Published Web Location

https://doi.org/10.1111/vru.12708
Abstract

© 2018 American College of Veterinary Radiology Published studies on the use of stereotactic radiotherapy for dogs with pituitary tumors are limited. This retrospective observational study describes results of stereotactic radiotherapy for 45 dogs with imaging-diagnosed pituitary tumors. All dogs were treated at a single hospital during the period of December 2009–2015. The stereotactic radiotherapy was delivered in one 15 Gray (Gy) fraction or in three 8 Gy fractions. At the time of analysis, 41 dogs were deceased. Four were alive and censored from all survival analyses; one dog received 8 Gy every other day and was removed from protocol analyses.

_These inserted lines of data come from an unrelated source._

Lemma wp_insert_after q a p l1 l2 w :
  qrep w q (l1 ++ a :: l2) → is_Some (procs w !! p) → p ≠ 0 → p ∉ l1 ++ a :: l2 →
  wp (proc_queue_insert_after q a p)
     (λ _ w', qrep w' q (l1 ++ a :: p :: l2) ∧ relinked w w' [p; a] [q]) w.
Proof.
  intros [Hq Hqu Hl Hnd] Hp Hp0 Hpl. unfold proc_queue_insert_after.
  destruct (lseg_middle _ _ _ _ _ _ Hl) as (Ha0 & Hs1 & n & Hn & Hs2).
  destruct (nodup_middle_inv _ _ _ Hnd) as (Hnd' & Ha1 & Ha2).
  replace ((q =? 0) || (a =? 0) || (p =? 0)) with false by lia.
  destruct (links_Some _ _ _ Hn) as (v & Hv & <-).
  apply wp_bind. eapply wp_get_next; [exact Hv|].
  assert (is_Some (links w !! p)) as Hlp by (rewrite links_lookup; by apply fmap_is_Some).
  apply wp_bind, wp_set_next; [done|]. intros w1 Hl1 Hq1 R1.
  assert (p ≠ a) as Hpa by set_solver.
  apply wp_bind, wp_set_next; [rewrite Hl1, lookup_insert_ne, Hn by done; by eexists|].
  intros w2 Hl2 Hq2 R2.
  apply wp_bind. eapply wp_load_queue; [by rewrite Hq2, Hq1|]. cbn [qtail].
  assert (lseg (links w2) (default 0 (head (l1 ++ a :: p :: l2))) (l1 ++ a :: p :: l2) 0) as Hs.
  { rewrite (head_middle l1 (p :: l2) l2), Hl2, Hl1. apply lseg_app. exists a.
    split; [apply lseg_insert; [done|]; apply lseg_insert; set_solver|]. simpl.
    rewrite lookup_insert_eq. split; [done|]. split; [done|]. exists p. split; [done|].
    rewrite lookup_insert_ne, lookup_insert_eq by done. split; [done|]. split; [done|].
    exists (next v). split; [done|]. apply lseg_insert; [done|]. apply lseg_insert; set_solver. }
  assert (NoDup (l1 ++ a :: p :: l2)) as Hnd2.
  { rewrite NoDup_app in Hnd |- *. rewrite NoDup_cons in Hnd. rewrite !NoDup_cons. set_solver. }
  destruct (Z.eqb_spec (default 0 (last (l1 ++ a :: l2))) a) as [E|E]; cbn [when].
  - apply last_is_middle in E as ->; [|done].
    eapply wp_qtail; [by rewrite Hq2, Hq1|]. intros w3 Hq3 Hl3 R3. split; [|relink].
    split; [done| |by rewrite Hl3|done]. rewrite Hq3, lookup_insert_eq. cbn [qhead].
    by rewrite (head_middle l1 [p] []), (last_middle l1 [p]).
  - apply wp_ret. split; [|relink]. split; [done| |done|done].
    rewrite Hq2, Hq1, Hqu, !last_middle, (head_middle l1 (p :: l2) l2). do 2 f_equal.
    destruct (list_end l2) as [->|(l' & t & ->)]; [by rewrite last_is_middle in E by set_solver|].
    by rewrite !app_comm_cons, !last_snoc.
Qed.

(** Unlinking [x] behind [prev] (0 for the head of the queue). *)
Lemma unlink_lseg w w' l1 x l2 n :
  lseg (links w) (default 0 (head (l1 ++ x :: l2))) (l1 ++ x :: l2) 0 →
  NoDup (l1 ++ x :: l2) → links w !! x = Some n →
  links w' = (if decide (l1 = []) then links w
              else <[default 0 (last l1) := n]> (links w)) →
  lseg (links w') (default 0 (head (l1 ++ l2))) (l1 ++ l2) 0.
Proof.
  intros Hl Hnd Hn Hl'. destruct (lseg_middle _ _ _ _ _ _ Hl) as (Hx & Hs1 & n' & Hn' & Hs2).
  assert (n' = n) as -> by congruence. destruct (nodup_middle_inv _ _ _ Hnd) as (Hnd' & Hx1 & Hx2).
  rewrite Hl'. destruct (list_end l1) as [->|(l' & t & ->)].
  - rewrite decide_True by done. simpl. by rewrite <- (lseg_head _ _ _ Hs2).
  - rewrite decide_False by (by destruct l'). rewrite last_snoc. cbn [default from_option id].
    apply NoDup_app in Hnd' as (Hndl & Hdis & _). apply NoDup_snoc in Hndl as [Hndl Ht].
    apply lseg_app. exists n. split; [|apply lseg_insert; [set_solver|done]].
    replace (default 0 (head ((l' ++ [t]) ++ l2)))
      with (default 0 (head ((l' ++ [t]) ++ x :: l2))) by (by destruct l').
    by eapply lseg_set_last.
Qed.

(** [if (prev == NULL) head = n else prev->next = n; if (tail == x) tail = prev;
    x->next = NULL], shared by the two removals. *)
Lemma wp_unlink {R} q x l1 l2 n (r : R) w :
  qrep w q (l1 ++ x :: l2) → links w !! x = Some n →
  wp (_ ← (if default 0 (last l1) =? 0 then set_qhead q n
           else proc_set_next (default 0 (last l1)) n);
      v ← load_queue q;
      _ ← when (qtail v =? x) (set_qtail q (default 0 (last l1)));
      _ ← proc_set_next x 0;
      mret r) (λ r' w', r' = r ∧ qrep w' q (l1 ++ l2) ∧
        relinked w w' (l1 ++ [x]) [q] ∧ links w' !! x = Some (0 : Z)) w.
Proof.
  intros Hrep Hn. destruct (Hrep) as [Hq Hqu Hl Hnd].
  destruct (nodup_middle_inv _ _ _ Hnd) as (Hnd' & Hx1 & Hx2).
  destruct (lseg_middle _ _ _ _ _ _ Hl) as (Hx0 & Hs1 & n' & Hn' & Hs2).
  assert (n' = n) as -> by congruence.
  set (pv := default 0 (last l1)).
  apply wp_bind.
  eapply wp_mono with (P := λ _ w1,
    links w1 = (if decide (l1 = []) then links w else <[pv := n]> (links w)) ∧
    queues w1 !! q = Some (MkQueue (default 0 (head (l1 ++ l2))) (default 0 (last (l1 ++ x :: l2)))) ∧
    relinked w w1 l1 [q]).
  { unfold pv. destruct (list_end l1) as [->|(l' & t & ->)].
    - simpl. eapply wp_qhead; [exact Hqu|]. intros w1 Hq1 Hl1 R1. split; [done|].
      split; [|relink]. rewrite Hq1, lookup_insert_eq. do 2 f_equal. by apply lseg_head in Hs2.
    - rewrite last_snoc. cbn [default from_option id].
      assert (t ≠ 0) as Ht by (eapply (lseg_lookup _ _ _ _ t Hs1); set_solver).
      replace (t =? 0) with false by lia. rewrite decide_False by (by destruct l').
      apply wp_set_next; [eapply (lseg_lookup _ _ _ _ t Hs1); set_solver|].
      intros w1 Hl1 Hq1 R1. split; [done|]. split; [|relink]. rewrite Hq1, Hqu.
      by destruct l'. }
  intros _ w1 (Hl1 & Hq1 & R1).
  pose proof (unlink_lseg w w1 l1 x l2 n Hl Hnd Hn Hl1) as Hs.
  apply wp_bind. eapply wp_load_queue; [exact Hq1|]. cbn [qtail]. apply wp_bind.
  eapply wp_mono with (P := λ _ w2, links w2 = links w1 ∧
    queues w2 !! q = Some (MkQueue (default 0 (head (l1 ++ l2))) (default 0 (last (l1 ++ l2)))) ∧
    relinked w1 w2 [] [q]).
  { destruct (Z.eqb_spec (default 0 (last (l1 ++ x :: l2))) x) as [E|E]; cbn [when].
    - apply last_is_middle in E as ->; [|done]. eapply wp_qtail; [exact Hq1|].
      intros w2 Hq2 Hl2 R2. split; [done|]. split; [|done].
      by rewrite Hq2, lookup_insert_eq, !app_nil_r.
    - apply wp_ret. split; [done|]. split.
      + rewrite Hq1. do 2 f_equal.
        destruct (list_end l2) as [->|(l' & t & ->)]; [by rewrite last_is_middle in E by set_solver|].
        rewrite last_middle, last_cons, (assoc app), !last_snoc. done.
      + eapply relinked_mono; [apply relinked_refl|set_solver..]. }
  intros _ w2 (Hl2 & Hq2 & R2). apply wp_bind, wp_set_next.
  { rewrite Hl2, Hl1. destruct (decide (l1 = [])); [by rewrite Hn|].
    destruct (decide (pv = x)) as [->|]; [by rewrite lookup_insert_eq|].
    by rewrite lookup_insert_ne, Hn. }
  intros w3 Hl3 Hq3 R3. apply wp_ret. split; [done|]. split; [|split; [relink|]].
  - split; [done|by rewrite Hq3| |done]. rewrite Hl3, Hl2. apply lseg_insert; [set_solver|done].
  - by rewrite Hl3, lookup_insert_eq.
Qed.

Lemma wp_remove_after_middle q pv l1 x l2 w :
  qrep w q (l1 ++ pv :: x :: l2) →
  wp (proc_queue_remove_after q pv) (λ r w', r = x ∧ qrep w' q (l1 ++ pv :: l2) ∧
    relinked w w' (l1 ++ [pv; x]) [q] ∧ links w' !! x = Some 0) w.
Proof.
  intros Hrep. destruct (Hrep) as [Hq Hqu Hl Hnd]. unfold proc_queue_remove_after.
  destruct (lseg_middle _ _ _ _ _ _ Hl) as (Hp0 & Hs1 & n & Hn & -> & Hx0 & k & Hk & Hs2).
  replace (q =? 0) with false by lia. replace (pv =? 0) with false by lia.
  destruct (links_Some _ _ _ Hn) as (v & Hv & Hvn).
  apply wp_bind. eapply wp_get_next; [exact Hv|]. rewrite Hvn. replace (x =? 0) with false by lia.
  destruct (links_Some _ _ _ Hk) as (u & Hu & Huk).
  apply wp_bind. eapply wp_get_next; [exact Hu|]. rewrite Huk.
  rewrite (cons_middle pv l1) in Hrep. rewrite (assoc app) in Hrep.
  pose proof (wp_unlink q x (l1 ++ [pv]) l2 k x w Hrep Hk) as Hun. rewrite last_snoc in Hun.
  cbn [default from_option id] in Hun. replace (pv =? 0) with false in Hun by lia.
  eapply wp_mono; [exact Hun|]. intros r w' (-> & Hr & R & Hlx). split; [done|].
  rewrite <- !(assoc app) in *. done.
Qed.

Lemma wp_remove_after_last q pv l w :
  qrep w q (l ++ [pv]) → wp (proc_queue_remove_after q pv) (λ r w', r = 0 ∧ w' = w) w.
Proof.
  intros [Hq Hqu Hl Hnd]. unfold proc_queue_remove_after.
  destruct (lseg_middle _ _ _ _ _ _ Hl) as (Hp0 & Hs1 & n & Hn & ->).
  replace (q =? 0) with false by lia. replace (pv =? 0) with false by lia.
  destruct (links_Some _ _ _ Hn) as (v & Hv & Hvn).
  apply wp_bind. eapply wp_get_next; [exact Hv|]. rewrite Hvn. by apply wp_ret.
Qed.
(** Releasing the last interrupt lock enables interrupts; an inner one does not. *)
Lemma unlock_run w :
  0 < irq_lock_count (sched w) →
  sched_unlock w = Ret (tt, with_locks w (irq_lock_count (sched w) - 1)
    (switch_lock_count (sched w)) (switch_lock_flag (sched w))
    (if irq_lock_count (sched w) =? 1 then true else interrupts w)).
Proof using Type.
  intros Hi. unfold sched_unlock, upd_sched, gets, when, modify, mbind, prog_bind.
  replace (0 <? irq_lock_count (sched w)) with true by lia. cbn -[Z.sub Z.eqb].
  unfold with_locks, set_irq_count, set_switch_count, set_switch_flag. cbn -[Z.sub Z.eqb].
  destruct (Z.eqb_spec (irq_lock_count (sched w)) 1) as [E|E].
  - rewrite E. cbn. by destruct w as [? ? ? [] ? ? ? ? ?].
  - replace (irq_lock_count (sched w) - 1 =? 0) with false by lia.
    by destruct w as [? ? ? [] ? ? ? ? ?].
Qed.

(** [sched_resume]: the outermost one performs the switch that was noted while
    switches were postponed; an inner one, or one with nothing noted, only
    gives its locks back. *)
Lemma resume_run w :
  0 < switch_lock_count (sched w) →
  sched_resume away halted idle_fuel w =
    if (switch_lock_count (sched w) =? 1) && switch_lock_flag (sched w)
    then (_ ← advance; sched_unlock)
           (with_locks w (irq_lock_count (sched w)) 0 false (interrupts w))
    else sched_unlock (with_locks w (irq_lock_count (sched w)) (switch_lock_count (sched w) - 1)
                         (switch_lock_flag (sched w)) (interrupts w)).
Proof using Type.
  intros Hs. unfold sched_resume.
  rewrite (bind_run _ _ w _ w (eq_refl : gets sched w = _)).
  replace (0 <? switch_lock_count (sched w)) with true by lia. cbn [when].
  erewrite (bind_run _ _ w tt) by reflexivity.
  erewrite (bind_run (gets sched)) by reflexivity. cbn [sched set_switch_count switch_lock_count switch_lock_flag].
  destruct (Z.eqb_spec (switch_lock_count (sched w)) 1) as [E|E]; cbn [andb].
  - rewrite E. change (1 - 1) with 0. change (0 =? 0) with true.
    destruct (switch_lock_flag (sched w)) eqn:F; cbn [when andb].
    + rewrite bind_assoc_run. by erewrite bind_run by reflexivity.
    + erewrite bind_run by reflexivity. f_equal. unfold with_locks. cbn.
      destruct w as [? ? ? [] ? ? ? ? ?]. cbn in *. by subst.
  - replace (switch_lock_count (sched w) - 1 =? 0) with false by lia. cbn [andb when].
    erewrite bind_run by reflexivity. f_equal. 
Qed.
End switch_spec.
End world.
(** [handle_timer] when the quantum is not over (or not armed): the due
    sleepers become ready, the quantum shrinks by one tick, the running process
    goes on, and every lock is given back. *)
Theorem handle_timer_continues w cur R S D t :
  cpu w cur R S D → unlocked w →
  (quantum_remaining (sched w) = 0 ∨ tick_interval_ns (sched w) < quantum_remaining (sched w)) →
  ∃ w', handle_timer away halted idle_fuel t w = Ret (tt, w') ∧
    cpu w' cur (R ++ filter (λ x, wake_time w x ≤ t) S) (filter (λ x, t < wake_time w x) S) D ∧
    unlocked w' ∧ interrupts w' = true ∧
    quantum_remaining (sched w') =
      (if quantum_remaining (sched w) =? 0 then 0
       else quantum_remaining (sched w) - tick_interval_ns (sched w)).
Proof using Type.
  intros Hcpu Hun Hq. destruct (timer_wakes w cur R S D t Hcpu Hun)
    as (wb & Hb & [Hcur H0 Hex Hrun Hrep Hap] & Es & Ek & Ei).
  rewrite (timer_run _ _ _ Hb), Es.
  cbn [quantum_remaining tick_interval_ns set_switch_flag set_switch_count set_irq_count].
  destruct (Z.eqb_spec (quantum_remaining (sched w)) 0) as [E|E]; cbn [negb];
    [|replace (quantum_remaining (sched w) <=? tick_interval_ns (sched w)) with false by lia];
    (erewrite bind_run by reflexivity; rewrite resume_run by (cbn; rewrite Es; cbn; lia);
     cbn [sched]; rewrite ?Es; cbn [set_quantum switch_lock_count switch_lock_flag irq_lock_count
       set_switch_flag set_switch_count set_irq_count]; change (1 =? 1) with true; cbn [andb];
     rewrite unlock_run by (cbn; rewrite ?Es; cbn; lia); eexists; split; [reflexivity|]).
  all: split; [by split; try done; eapply sched_rep_same; [| | |exact Hrep]|].
  all: unfold unlocked; cbn; rewrite ?Es; cbn; done.
Qed.

(** The running process with nobody to switch to keeps running. *)
Lemma advance_alone w cur S D :
  cpu w cur [] S D → switch_lock_count (sched w) = 0 →
  ∃ w', advance w = Ret (tt, w') ∧ cpu w' cur [] S D ∧
    sched w' = set_time_elapsed (sched w) (clock w) ∧ interrupts w' = interrupts w ∧
    other_queues w w' [] ∧ ∀ x, status_of w' x = status_of w x.
Proof using Type.
  intros [Hcur H0 [c Hc] Hrun Hrep Hap] Hsw. unfold schedule_advance.
  erewrite bind_run by reflexivity. replace (0 <? _) with false by lia.
  destruct (account_run w cur c Hcur H0 Hc) as (w1 & Hacc & P1 & Q1 & C1 & I1 & K1 & S1 & E1 & M1 & Kin1).
  rewrite (bind_run _ _ _ _ _ Hacc). erewrite (bind_run _ _ w1 cur w1) by (unfold gets; by rewrite C1).
  assert (status c = PROC_STATUS_RUNNING) as Hst
    by (unfold status_of in Hrun; by rewrite (field_at status 0 w cur c Hc) in Hrun).
  assert (links w1 = links w) as Hl1.
  { unfold links. rewrite P1, fmap_insert. apply insert_id. by rewrite lookup_fmap, Hc. }
  assert (sched_rep w1 [] S D) as Hrep1.
  { eapply sched_rep_same; [| |intros x|exact Hrep]; [done|done|].
    - unfold wake_time, field. rewrite P1. destruct (decide (x = cur)) as [->|];
        [by rewrite lookup_insert_eq, Hc|by rewrite lookup_insert_ne]. }
  destruct (proj1 (wp_inv _ _ _) (wp_empty _ _ _ (sr_ready _ _ _ _ Hrep1))) as (e & w2 & He & -> & ->).
  rewrite (bind_run _ _ _ _ _ He), (bool_decide_eq_true_2 _ eq_refl). cbn [negb].
  erewrite bind_run by (unfold load_proc; rewrite P1, lookup_insert_eq; reflexivity).
  cbn [status set_elapsed]. rewrite Hst. exists w1. split; [done|]. split; [|split; [done|split; [done|split]]].
  - split; try done; [rewrite P1, lookup_insert_eq; done|].
    unfold status_of, field. by rewrite P1, lookup_insert_eq.
  - by apply other_queues_same.
  - intros x. unfold status_of, field. rewrite P1. destruct (decide (x = cur)) as [->|];
      [by rewrite lookup_insert_eq, Hc|by rewrite lookup_insert_ne].
Qed.
End spec.

(** ** Fairness *)

(** Processes that yield one after the other: control comes back at once. *)
Fixpoint sched_yields (n : nat) : prog kworld unit :=
  match n with
  | O => mret tt
  | S n' => _ ← sched_yield (mret tt) (mret tt) 0; sched_yields n'
  end.

Definition all_ready (w : kworld) (R : list Z) : Prop :=
  ∀ x, x ∈ R → status_of w x = PROC_STATUS_READY_TO_RUN.

(** A running world in which no lock is held and everything queued is ready. *)
Record turn (w : kworld) (cur : Z) (R S D : list Z) : Prop := {
  tn_cpu : cpu w cur R S D;
  tn_unlocked : unlocked w;
  tn_ready : all_ready w R;
}.

Lemma turn_unlock w w1 cur R S D :
  cpu w1 cur R S D → irq_lock_count (sched w1) = 1 → switch_lock_count (sched w1) = 0 →
  switch_lock_flag (sched w1) = false → all_ready w1 R → w = with_locks w1 0 0 false true →
  sched_unlock w1 = Ret (tt, w) ∧ turn w cur R S D.
Proof.
  intros [C1 C2 C3 C4 C5 C6] Hi Hs Hf Ha ->. rewrite unlock_run by lia. rewrite Hi, Hs, Hf.
  split; [done|]. split; [|done|exact Ha]. split; try done. by apply sched_rep_locks.
Qed.

(** Lock counters do not matter to the queues. *)
Lemma other_queues_locks w a b c d w1 a' b' c' d' ps :
  other_queues (with_locks w a b c d) w1 ps → other_queues w (with_locks w1 a' b' c' d') ps.
Proof.
  intros (Q & S & M). split; [|done]. intros q l Hq Hl Hrep.
  eapply (qrep_same w1); [done|done|]. apply Q; [done|done|]. by eapply (qrep_same w).
Qed.

Lemma other_queues_mono w w1 ps ps' :
  other_queues w w1 ps → (∀ x, x ∈ ps → x ∈ ps') → other_queues w w1 ps'.
Proof.
  intros (Q & S & M) Hps. split; [|done]. intros q l Hq Hl. apply Q; [done|].
  intros x Hx Hx'. exact (Hl x Hx (Hps x Hx')).
Qed.

Lemma yield_step w cur R S D :
  turn w cur R S D →
  ∃ w' c' R', sched_yield (mret tt) (mret tt) 0 w = Ret (tt, w') ∧
    c' :: R' = R ++ [cur] ∧ turn w' c' R' S D ∧
    other_queues w w' (R ++ [cur]) ∧ (∀ x, x ∉ R ++ [cur] → status_of w' x = status_of w x).
Proof.
  intros [Hcpu (Hi & Hs & Hf) Ha]. pose proof Hcpu as [Hcur H0 Hex Hrun Hrep Hap].
  unfold sched_yield. rewrite (bind_run _ _ _ _ _ (lock_run w ltac:(unfold locks_ok; lia))).
  rewrite Hi, Hs, Hf. set (wa := with_locks w _ _ _ _).
  assert (cpu wa cur R S D) as Hcpua by (split; try done; by apply sched_rep_locks).
  destruct R as [|n R].
  - destruct (advance_alone (mret tt) (mret tt) 0 wa cur S D Hcpua eq_refl) as (w1 & Hr & Hc & Es & Ei & Ho & Hst).
    rewrite (bind_run _ _ _ _ _ Hr). exists (with_locks w1 0 0 false true), cur, [].
    destruct (turn_unlock _ w1 cur [] S D Hc ltac:(by rewrite Es) ltac:(by rewrite Es) ltac:(by rewrite Es)
      ltac:(intros x Hx; set_solver) eq_refl) as [-> Ht].
    split; [done|split; [done|split; [done|split; [|intros x _; exact (Hst x)]]]].
    apply (other_queues_locks w (0 + 1) 0 false false). eapply other_queues_mono; [exact Ho|set_solver].
  - assert (n ≠ cur) as Hne by set_solver.
    destruct (advance_switch (mret tt) (mret tt) 0 wa cur n R S D)
      as (w1 & Hr & [W1 W2 W3 W4 W5 W6 W7] & Hrep1 & Ho); try done; [apply Hcpua|].
    assert (queued_again wa cur = [cur]) as Hqa by (unfold queued_again; rewrite (cpu_running _ _ _ _ _ Hcpua); done).
    rewrite Hqa in Hrep1, Ho. set (w2 := with_locks w1 (irq_lock_count (sched w1)) (switch_lock_count (sched w1))
      (switch_lock_flag (sched w1)) true).
    assert (schedule_advance (mret tt) (mret tt) 0 wa = Ret (tt, w2)) as Hr2.
    { rewrite Hr. unfold mbind, prog_bind, mret, prog_ret, sti, set_interrupts, modify, w2, with_locks.
      by destruct w1 as [? ? ? [] ? ? ? ? ?]. }
    rewrite (bind_run _ _ _ _ _ Hr2). exists (with_locks w2 0 0 false true), n, (R ++ [cur]).
    assert (∀ x, x ∈ R ++ [cur] → status_of w2 x = PROC_STATUS_READY_TO_RUN) as Ha2.
    { intros x Hx. change (status_of w1 x = PROC_STATUS_READY_TO_RUN).
      assert (x ≠ n) as Hxn by (pose proof (sr_disjoint _ _ _ _ Hrep) as Hd; inversion Hd; set_solver).
      rewrite W2, decide_False by done. destruct (decide (x = cur)) as [->|Hxc];
        [by rewrite decide_True by (by split)|]. rewrite decide_False by tauto.
      apply Ha. set_solver. }
    destruct (turn_unlock (with_locks w2 0 0 false true) w2 n (R ++ [cur]) S D) as [-> Ht];
      try (unfold w2; cbn; rewrite W5; done); try done.
    2:{ split; [done|split; [done|split; [done|split]]].
        - apply (other_queues_locks w (0 + 1) 0 false false). eapply (other_queues_locks wa). exact Ho.
        - intros x Hx. change (status_of w1 x = status_of w x). rewrite W2, !decide_False by set_solver. done. }
    destruct (qrep_procs _ _ _ n (sr_ready _ _ _ _ Hrep) ltac:(set_solver)) as [Hn Hn0].
    split; try done.
    + apply elem_of_dom. change (n ∈ proc_set w1). rewrite W4. by apply elem_of_dom.
    + change (status_of w1 n = PROC_STATUS_RUNNING). rewrite W2, decide_True by done.
      change (status_of wa n) with (status_of w n). by rewrite (Ha n) by set_solver.
    + by apply sched_rep_locks.
    + pose proof (sr_disjoint _ _ _ _ Hrep) as Hd. inversion Hd. set_solver.
Qed.

(** C26: Round robin is fair.  When the running process and its successors yield
    [k] times, the processes have rotated by [k] places: for [k] up to their
    number the one at position [k] runs, so every ready process runs after at
    most as many yields as there are ready processes, and after a whole round
    the order is the first one again.  The other queues are untouched. *)
Theorem sched_yield_rotates w cur R S D k :
  turn w cur R S D → (k ≤ 1 + length R)%nat →
  ∃ w' c' R', sched_yields k w = Ret (tt, w') ∧ turn w' c' R' S D ∧
    c' :: R' = drop k (cur :: R) ++ take k (cur :: R).
Proof.
  revert w cur R. induction k as [|k IH]; intros w cur R Ht Hk.
  { exists w, cur, R. by rewrite app_nil_r. }
  destruct (yield_step w cur R S D Ht) as (w1 & c1 & R1 & Hy & E & Ht1 & _).
  assert (length R1 = length R) as Hl
    by (apply (f_equal length) in E; rewrite length_app in E; simpl in E; lia).
  destruct (IH w1 c1 R1 Ht1) as (w' & c' & R' & Hys & Ht' & E'); [lia|].
  exists w', c', R'. split; [|split; [done|]].
  - cbn [sched_yields]. by rewrite (bind_run _ _ _ _ _ Hy).
  - rewrite E', E. rewrite drop_app_le, take_app_le by lia. cbn. by rewrite <- (assoc app).
Qed.

End world.

(** ** A concrete kernel *)

(** Process 1 runs, 2 and 3 are ready, 4 and 5 sleep until 10 and 30. *)
Definition demo_cpu (q : Z) : kworld_of unit :=
  MkWorld {[ 1 := set_status (demo_proc 1 0) PROC_STATUS_RUNNING;
             2 := set_status (set_next (demo_proc 2 0) 3) PROC_STATUS_READY_TO_RUN;
             3 := set_status (set_next (demo_proc 3 0) 0) PROC_STATUS_READY_TO_RUN;
             4 := set_status (set_next (demo_proc 4 10) 5) PROC_STATUS_SLEEPING_TIMER;
             5 := set_status (set_next (demo_proc 5 30) 0) PROC_STATUS_SLEEPING_TIMER ]}
    {[ mp_ready_queue := MkQueue 2 3; mp_sleeping_queue := MkQueue 4 5;
       mp_ready_to_die_queue := MkQueue 0 0 ]}
    1 (set_quantum demo_sched q) 20 true ∅ ∅ tt.

(** Decide a representation of a concrete queue. *)
Ltac solve_qrep :=
  split; [done|reflexivity| |apply (bool_decide_unpack _); vm_compute; exact I];
  simpl; repeat first [done | split; [done|] | eexists; split; [reflexivity|]].

Lemma demo_cpu_rep q : cpu (demo_cpu q) 1 [2; 3] [4; 5] [].
Proof.
  split; [done|done|by eexists|done| |apply (bool_decide_unpack _); vm_compute; exact I].
  split; [solve_qrep|solve_qrep|solve_qrep|apply (bool_decide_unpack _); vm_compute; exact I|].
  repeat constructor; vm_compute; congruence.
Qed.

Lemma demo_unlocked q : unlocked (demo_cpu q).
Proof. done. Qed.

Lemma schedule_advance_round_robin_witness :
  ∃ w1, schedule_advance (mret tt) (mret tt) 0 (demo_cpu 0) = (_ ← mret tt; sti) w1 ∧
    current w1 = 2 ∧ sched_rep w1 [3; 1] [4; 5] [].
Proof.
  destruct (schedule_advance_round_robin (mret tt) (mret tt) 0 (demo_cpu 0) 1 2 [3] [4; 5] [])
    as (w1 & Hr & Hs & Hrep & _); [done|done|done|by eexists|apply demo_cpu_rep|done| |].
  { intros _. apply (demo_cpu_rep 0). }
  exists w1. split; [exact Hr|]. split; [apply Hs|exact Hrep].
Defined.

The median overall survival from first treatment was 311 days (95% confidence interval 226–410 days [range 1–2134 days]). Thirty-two dogs received 15 Gy (median overall survival 311 days; 95% confidence interval [range 221–427 days]), and 12 received 24 Gy on three consecutive days (median overall survival 245 days, 95% confidence interval [range 2–626 days]). Twenty-nine dogs had hyperadrenocorticism (median overall survival 245 days), while 16 had nonfunctional masses (median overall survival 626 days). Clinical improvement was reported in 37/45 cases. Presumptive signs of acute adverse effects within 4 months of stereotactic radiotherapy were noted in 10/45, and most had improvement spontaneously or with steroids. Late effects versus tumor progression were not discernable, but posttreatment blindness (2), hypernatremia (2), and progressive neurological signs (31) were reported. There was no statistical difference in median overall survival for different protocols. Patients with nonfunctional masses had longer median overall survival than those with hyperadrenocorticism (P = 0.0003). Survival outcomes with stereotactic radiotherapy were shorter than those previously reported with definitive radiation, especially for dogs with hyperadrenocorticism.